Through the lens of mobility, robots can be classified as wheeled, legged, aerial, or aquatic. These listed categories of robots are not exhaustive or mutually exclusive as a robot can be a hybrid of any of the aforementioned categories (because why not?). But, this categorization is useful for bringing to mind the various types and applications of robots and the environments in which they operate.

The Robotics Frontier

As previously mentioned, autonomous robots are actively being researched and developed. Equipping robots with autonomy is necessary for having robots operate in unforeseen and unstructured environments for which programmers cannot pre-program them to operate in. This means robots will need to sense, plan, and (re)act intelligently in those environments, which would allow robots and humans to safely share the same spaces and work more closely together.

The Robot Operating System (ROS)

ROS is an open source framework for creating robot software described by the Open Source Robotics Foundation (OSRF) as “a collection of tools, libraries, and conventions that aim to simplify the task of creating complex and robust robot behavior across a wide variety of robotic platforms.”

Unmodified pictorial description of ROS by the OSRF (CC BY 3.0)

Note: Despite its name, ROS is not an operating system.

ROS Installation and Set up

I seamlessly installed and set up ROS using its well-documented installation instructions for Ubuntu Linux. I installed the Full Desktop installation because storage space (roughly 2GB) for the installation was not a limitation and I don’t know how much of the ROS software I will need.

ROS Tutorials

After installing and setting up ROS, I turned my attention to completing key ROS tutorials. I completed tutorials 1–6 and 11–13 from the beginner section, focusing my efforts on the Python tutorials. These tutorials were a walk-through of frequently used tools in the standard workflow of developing robot software using ROS. They also covered necessary vocabulary I would encounter as I build using ROS.

The tutorials were easy and fun to complete. Look at my majestic turtle.

Screenshot of launched turtlesim_node

I tried drawing a musical note. Call me Picasso.

Screenshot of my attempt at drawing a music note using turtle_teleop_key

ROS Architecture

A robot project built using ROS is organized in workspaces that contain packages. These projects can be visualized as graphs showing the connections between components.

Each node in the graph is a program that ROS can use to communicate with another node. Nodes communicate over a typed and named data channel called a topic. In the image below, the topic is called /turtle1/cmd_vel.

Screenshot of an rqt visualization of ROS components

The /turtle1/cmd_vel topic transmits messages (data) of type geometry_msg/Twist, and because topics take on the type of the messages they transmit, /turtle1/cmd_vel is also of type geometry_msg/Twist.

ROS nodes are able to discover each other through a name service called the ROS master. Provided this service is running, nodes can communicate using the Publish-subscribe pattern, or PubSub for short.

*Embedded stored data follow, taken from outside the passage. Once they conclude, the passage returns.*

(** * OVS internal-port network strategy (network/ovs.go)

    A shallow embedding of the OVS strategy of libcontainer's network
    package: the local table cache fed by OVSDB update notifications, the
    three-operation transaction that adds an internal port to a bridge
    together with the validation of its reply, and the two device
    sequences [Ovs.Create] and [Ovs.Initialize].

    Go maps are finite maps ([gmap]); a [for k, v := range m] loop is a
    [map_fold]; package-level variables, standard output, the log of
    interface operations and the [*NetworkState] argument live in an
    explicit store threaded through a small state monad whose results are
    either a returned value or a Go run-time panic. *)

From Stdlib Require Import Ascii.
From stdpp Require Import gmap strings list fin_maps pretty.

Open Scope string_scope.
Open Scope list_scope.

(** ** libovsdb data, as far as ovs.go touches it *)

(** Go's [error] values are compared against [nil] only; their text is what
    [fmt.Errorf] builds. *)
Definition error := string.

(** Values stored in the columns of a row: strings, [libovsdb.UUID]
    references and [libovsdb.OvsSet]s of those. *)
Inductive Atom :=
  | AString (s : string)
  | AUUID (GoUuid : string).

Inductive Value :=
  | VAtom (a : Atom)
  | VSet (GoSet : list Atom).

#[global] Instance Atom_eq_dec : EqDecision Atom.
Proof. solve_decision. Defined.

#[global] Instance Value_eq_dec : EqDecision Value.
Proof. solve_decision. Defined.

(** [libovsdb.Row]: [struct { Fields map[string]interface{} }].  A Go map
    value is either [nil] ([None]) or an allocated, possibly empty, map. *)
Record Row := mkRow { Fields : option (gmap string Value) }.

#[global] Instance Row_eq_dec : EqDecision Row.
Proof. solve_decision. Defined.

(** [libovsdb.RowUpdate], [libovsdb.TableUpdate], [libovsdb.TableUpdates]. *)
Record RowUpdate := mkRowUpdate { Old : Row; New : Row }.

Record TableUpdate := mkTableUpdate { Rows : gmap string RowUpdate }.

Record TableUpdates := mkTableUpdates { Updates : gmap string TableUpdate }.

(** [var cache map[string]map[string]libovsdb.Row] *)
Abbreviation Cache := (gmap string (gmap string Row)).

Module TableCache.

(** [empty := libovsdb.Row{}], the zero value of [Row]. *)
Definition empty : Row := mkRow None.

(** Body of the inner loop of [populateCache], for one [uuid, row] pair of
    [tableUpdate.Rows].  [cache[table]] exists when it runs, and
    [cache[table][uuid] = v] and [delete(cache[table], uuid)] update that
    sub-map in place. *)
Definition populateRow (table uuid : string) (row : RowUpdate) (cache : Cache) : Cache :=
  if negb (bool_decide (New row = empty)) then
    alter (insert uuid (New row)) table cache
  else
    alter (delete uuid) table cache.

(** Body of the outer loop, for one [table, tableUpdate] pair. *)
Definition populateTable (table : string) (tableUpdate : TableUpdate) (cache : Cache) : Cache :=
  let cache :=
    match cache !! table with
    | Some _ => cache
    | None => <[table := ∅]> cache
    end in
  map_fold (populateRow table) cache (Rows tableUpdate).

(** [func populateCache(updates libovsdb.TableUpdates)], acting on the
    package-level [cache]. *)
Definition populateCache (updates : TableUpdates) (cache : Cache) : Cache :=
  map_fold populateTable cache (Updates updates).

(** The row stored for [uuid] in [table], through both levels of the map:
    [cache[table][uuid]] with Go's comma-ok reading. *)
Definition row_at (cache : Cache) (table uuid : string) : option Row :=
  cache !! table ≫= (.!! uuid).

(** What one row update leaves at its row identifier. *)
Definition row_result (row : RowUpdate) : option Row :=
  if bool_decide (New row = empty) then None else Some (New row).


(** Closed forms of the two loops, used to reason about them: the rows of
    one table after the inner loop, and the cache after the outer loop. *)
Definition rows_after (rows : gmap string RowUpdate) (tbl : gmap string Row) :
    gmap string Row :=
  merge (λ (r : option RowUpdate) (old : option Row),
           match r with Some r => row_result r | None => old end) rows tbl.

Definition cache_after (updates : TableUpdates) (cache : Cache) : Cache :=
  merge (λ (t : option TableUpdate) (old : option (gmap string Row)),
           match t with
           | Some t => Some (rows_after (Rows t) (default ∅ old))
           | None => old
           end) (Updates updates) cache.

End TableCache.

(** ** Transactions *)

(** [libovsdb.NewMutation] and [libovsdb.NewCondition] build the triples
    [column, mutator, value] and [column, function, value]. *)
Definition Mutation : Type := string * string * Value.
Definition Condition : Type := string * string * Value.

Definition NewMutation (column mutator : string) (value : Value) : Mutation :=
  (column, mutator, value).
Definition NewCondition (column function : string) (value : Value) : Condition :=
  (column, function, value).

(** [libovsdb.NewOvsSet] applied to a slice of UUIDs. *)
Definition NewOvsSet (uuids : list Atom) : Value := VSet uuids.

(** [libovsdb.Operation], with the fields ovs.go fills in. *)
Record Operation := mkOperation {
  Op : string;
  Table : string;
  OpRow : gmap string Value;
  UUIDName : string;
  Mutations : list Mutation;
  Where : list Condition
}.

(** [libovsdb.OperationResult]: per-operation affected-row count, error
    and details strings and, for inserts, the identifier of the new row. *)
Record OperationResult := mkOperationResult {
  Count : Z;
  Error : string;
  Details : string;
  UUID : string
}.

(** The connection returned by [libovsdb.Connect]: what the server answers
    to [Transact] and to [MonitorAll] ([nil] when monitoring fails). *)
Record OvsdbClient := mkOvsdbClient {
  Transact : string → list Operation → list OperationResult;
  MonitorAll : string → option TableUpdates
}.

(** ** Interface operations of the network package *)

(** One constructor per helper of the package that ovs.go calls. *)
Inductive DevOp :=
  | DevSetMtu (name : string) (mtu : Z)
  | DevInterfaceUp (name : string)
  | DevInterfaceDown (name : string)
  | DevSetInterfaceInNamespacePid (name : string) (nspid : Z)
  | DevChangeInterfaceName (name newName : string)
  | DevSetInterfaceMac (name macaddr : string)
  | DevSetInterfaceIp (name rawIp : string)
  | DevSetDefaultGateway (ip ifaceName : string).

#[global] Instance DevOp_eq_dec : EqDecision DevOp.
Proof. solve_decision. Defined.

(** [Network] and [NetworkState], the fields the OVS strategy reads and
    writes. *)
Record Network := mkNetwork {
  Bridge : string;
  VethPrefix : string;
  Mtu : Z;
  MacAddress : string;
  Address : string;
  IPv6Address : string;
  Gateway : string;
  IPv6Gateway : string
}.

Record NetworkState := mkNetworkState { OvsPort : string }.

(** Lines written with [fmt.Println] by [addInternalPort]. *)
Inductive Output :=
  | OutTooFewReplies
  | OutOperationError (err details : string) (op : Operation)
  | OutError (err : string)
  | OutPortAdditionSuccessful (GoUuid : string).

(** ** The outside world and the store *)

(** Everything the strategy obtains from outside the package. *)
Record Env := mkEnv {
  (** [const defaultDevice] of the network package *)
  defaultDevice : string;
  (** the random source read by [utils.GenerateRandomName]: a read error,
      or the characters it yields *)
  rand_Reader : error + (nat → Ascii.ascii);
  (** [libovsdb.Connect("", 0)] *)
  libovsdb_Connect : OvsdbClient + error;
  (** [exec.Command(name, args...).Run()] *)
  exec_Run : list string → option error;
  (** the outcome of an interface operation, given those issued before *)
  netlink : list DevOp → DevOp → option error
}.

Record Store := mkStore {
  cache : Cache;
  stdout : list Output;
  devlog : list DevOp;
  networkState : NetworkState
}.

(** A Go call either returns or panics. *)
Inductive Res (A : Type) :=
  | Ret (a : A)
  | Panic (msg : string).
Arguments Ret {A} a.
Arguments Panic {A} msg.

Definition M (A : Type) : Type := Store → Res A * Store.

#[global] Instance M_ret : MRet M := λ A a s, (Ret a, s).

#[global] Instance M_bind : MBind M := λ A B f m s,
  match m s with
  | (Ret a, s') => f a s'
  | (Panic msg, s') => (Panic msg, s')
  end.
(** * optimizedDiff: adaptive diff computation and HTML rendering

    A shallow embedding of [src/lib/utils/optimizedDiff.ts]: the
    [OptimizedDiffComputer] class ([computeDiff], [computeLineDiff],
    [computeStats], [optimizeDiffs], [getChangeIndices]) and the
    [renderDiffToHtml] function with its [escapeHtml] helper.

    Conventions of the embedding.
    - A JavaScript string is a [string]; [.length] is [String.length].
    - A [Diff] of diff-match-patch is a pair of an operation tag and a text.
    - JavaScript numbers that hold times (readings of [performance.now()],
      [maxComputationTimeMs], [Diff_Timeout]) are binary64 floats with the
      IEEE 754 operations, as in JavaScript; counters and lengths are
      [nat]; [maxChunks] and [highlightIndex] are integers.
    - The two readings of [performance.now()] that a call of [computeDiff]
      makes are explicit inputs.
    - The [diff_match_patch] instance held by the computer is external code:
      its two entry points are the fields of a record, and its mutable
      [Diff_Timeout] knob is explicit state. *)

From Stdlib Require Import String Ascii List Bool ZArith Lia Floats.
From Stdlib Require Import DecimalString Sorted.
From stdpp Require Import base strings gmap.

Set Warnings "-inexact-float".

Import ListNotations.
Local Open Scope string_scope.
Local Open Scope list_scope.

(** ** Data model *)

Inductive Op : Type := DIFF_DELETE | DIFF_INSERT | DIFF_EQUAL.

Definition Op_eqb (o1 o2 : Op) : bool :=
  match o1, o2 with
  | DIFF_DELETE, DIFF_DELETE | DIFF_INSERT, DIFF_INSERT | DIFF_EQUAL, DIFF_EQUAL => true
  | _, _ => false
  end.
(** [search_all] sends the requests of the work search, then one request
    for authors and one for institutions, both for page 1 with three items
    and without [order] or [sort]; the author and institution requests are
    sent whatever became of the searches before them.  Without a sort key
    the work search is the single request for page 1 with five items. *)
Theorem search_all_requests (keyword : string) (sort : option string)
    (order : string) (s : state World) :
  let author_req :=
    plain_request (String.append API_BASE "/author/search") "author" keyword
      1 3 "desc" None in
  let institution_req :=
    plain_request (String.append API_BASE "/institution/search") "institution"
      keyword 1 3 "desc" None in
  exists work_reqs,
    sent (fst (search_all http_get keyword sort order s))
    = sent s ++ work_reqs ++ [author_req; institution_req]
    /\ work_reqs
       = drop (length (sent s))
           (sent (fst (search_acemap http_get "work" keyword 1 5 order sort s)))
    /\ (if sort_given sort then True
        else work_reqs
             = [plain_request (String.append API_BASE "/work/search") "work"
                  keyword 1 5 order sort])
    /\ params author_req
       = <["size" := PInt 3]> (<["page" := PInt 1]>
                                 (<["keyword" := PStr keyword]> ∅))
    /\ params institution_req = params author_req.
Proof.
  intros author_req institution_req.
  set (r1 := search_acemap http_get "work" keyword 1 5 order sort s).
  assert (Hwork : exists work_reqs,
             sent (fst r1) = sent s ++ work_reqs
             /\ (sort_given sort = false ->
                 work_reqs
                 = [plain_request (String.append API_BASE "/work/search") "work"
                      keyword 1 5 order sort])).
  { subst r1. destruct (sort_given sort) eqn:Hg.
    - destruct sort as [srt|]; [|discriminate]. cbn in Hg.
      destruct (accumulate_sent http_get 5
                  (String.append API_BASE "/work/search") keyword
                  (target_count 1 5) [] 1 None s) as (new & Hnew & _).
      exists new. split; [|discriminate].
      rewrite <- Hnew. rewrite ranker_unfold by exact Hg.
      destruct (accumulate http_get 5 _ "work" keyword _ [] 1 None s)
        as [s1 [[all [last|]]|e|]]; reflexivity.
    - eexists. split; [|reflexivity].
      rewrite (search_acemap_plain "work"
                 (String.append API_BASE "/work/search"));
        [|reflexivity|now right].
      now rewrite requests_get_eq. }
  destruct Hwork as (work_reqs & Hw & Hplain).
  exists work_reqs.
  split; [|split; [|split; [|split; reflexivity]]];
    [| |destruct (sort_given sort); [exact I|now apply Hplain]].
  - unfold search_all, bind at 1.
    destruct (guarded_call _ s
                (search_acemap_returns http_get "work" keyword 1 5 order sort s))
      as (w & -> & _). fold r1.
    unfold bind at 1.
    destruct (guarded_call _ (fst r1)
                (search_acemap_returns http_get "author" keyword 1 3 "desc" None
                   (fst r1))) as (a & -> & _).
    unfold bind at 1.
    destruct (guarded_call _
                (fst (search_acemap http_get "author" keyword 1 3 "desc" None
                        (fst r1)))
                (search_acemap_returns http_get "institution" keyword 1 3 "desc"
                   None _)) as (i & -> & _).
    cbn [fst ret].
    rewrite (search_acemap_plain "institution"
               (String.append API_BASE "/institution/search"));
      [|reflexivity|now left].
    rewrite requests_get_eq. cbn [fst sent].
    rewrite (search_acemap_plain "author"
               (String.append API_BASE "/author/search"));
      [|reflexivity|now left].
    rewrite requests_get_eq. cbn [fst sent].
    rewrite Hw, <- !app_assoc. reflexivity.
  - fold r1. rewrite Hw. now rewrite drop_app_length.
Qed.
(** * sepHealthPushapp: the message-state synchronisation core of [src/App.js]

    A shallow embedding of the part of the React Native client that keeps
    the list of push messages and decides when a local notification is
    shown: the [messages] state (the Message Store), the
    [shownNotifications] set (the Seen-Notification Ledger), the
    [fetchMessages] function with its [try]/[catch]/[finally], the
    [statusUpdate] socket handler, [onRefresh] and
    [sendNotificationFromMessage]; and, around that core, of the
    registration of the device ([registerForPushNotificationsAsync],
    [registerTokenWithBackend], [registerWebDevice]), of
    [sendTestNotification] and of the addresses of the backend.

    JavaScript runs each callback to completion between two [await]s, so
    every handler below is one atomic step of a small state-and-output
    monad; an [async] function is cut at its [await] into the part that
    runs when it is called and the part that runs when the awaited promise
    settles. *)

From Stdlib Require Import Ascii.
From stdpp Require Import base numbers strings list gmap pretty.

#[local] Set Warnings "-clear-no-such-hyp".

Local Open Scope string_scope.
Local Open Scope Z_scope.
Local Open Scope list_scope.

(** ** Data *)

(** A date-valued JSON field as [App.js] uses it: only its truthiness
    ([msg.deliveredAt ? ... : ...]) and the time value of [new Date(v)]
    are observed. *)
Inductive timestamp : Type :=
| TsAbsent             (* undefined or the empty string: falsy, new Date gives NaN *)
| TsNull               (* null or 0: falsy, new Date gives time 0 *)
| TsDate (ms : Z)      (* a date string or non-zero number: truthy, valid time *)
| TsInvalid.           (* a non-empty string that is not a date: truthy, NaN *)

Definition truthy (t : timestamp) : bool :=
  match t with
  | TsDate _ | TsInvalid => true
  | TsAbsent | TsNull => false
  end.

(** [new Date(v).getTime()], with [None] for NaN. *)
Definition getTime (t : timestamp) : option Z :=
  match t with
  | TsDate ms => Some ms
  | TsNull => Some 0
  | TsAbsent | TsInvalid => None
  end.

We can describe the graph above by saying that the /teleop_turtle node publishes messages of type geometry_msg/Twist to the /turtle1/cmd_vel/ topic to which the /turtlesim/ node is subscribed.

Wrap up

In the first week of ColumbiaX’s Robotics course, I was introduced to robotics, looked at various types of robots, became aware of the ambiguity surrounding the term robot, and played with the Robot Operating System. I am excited about this course and look forward to learning more about robots and the Robot Operating System.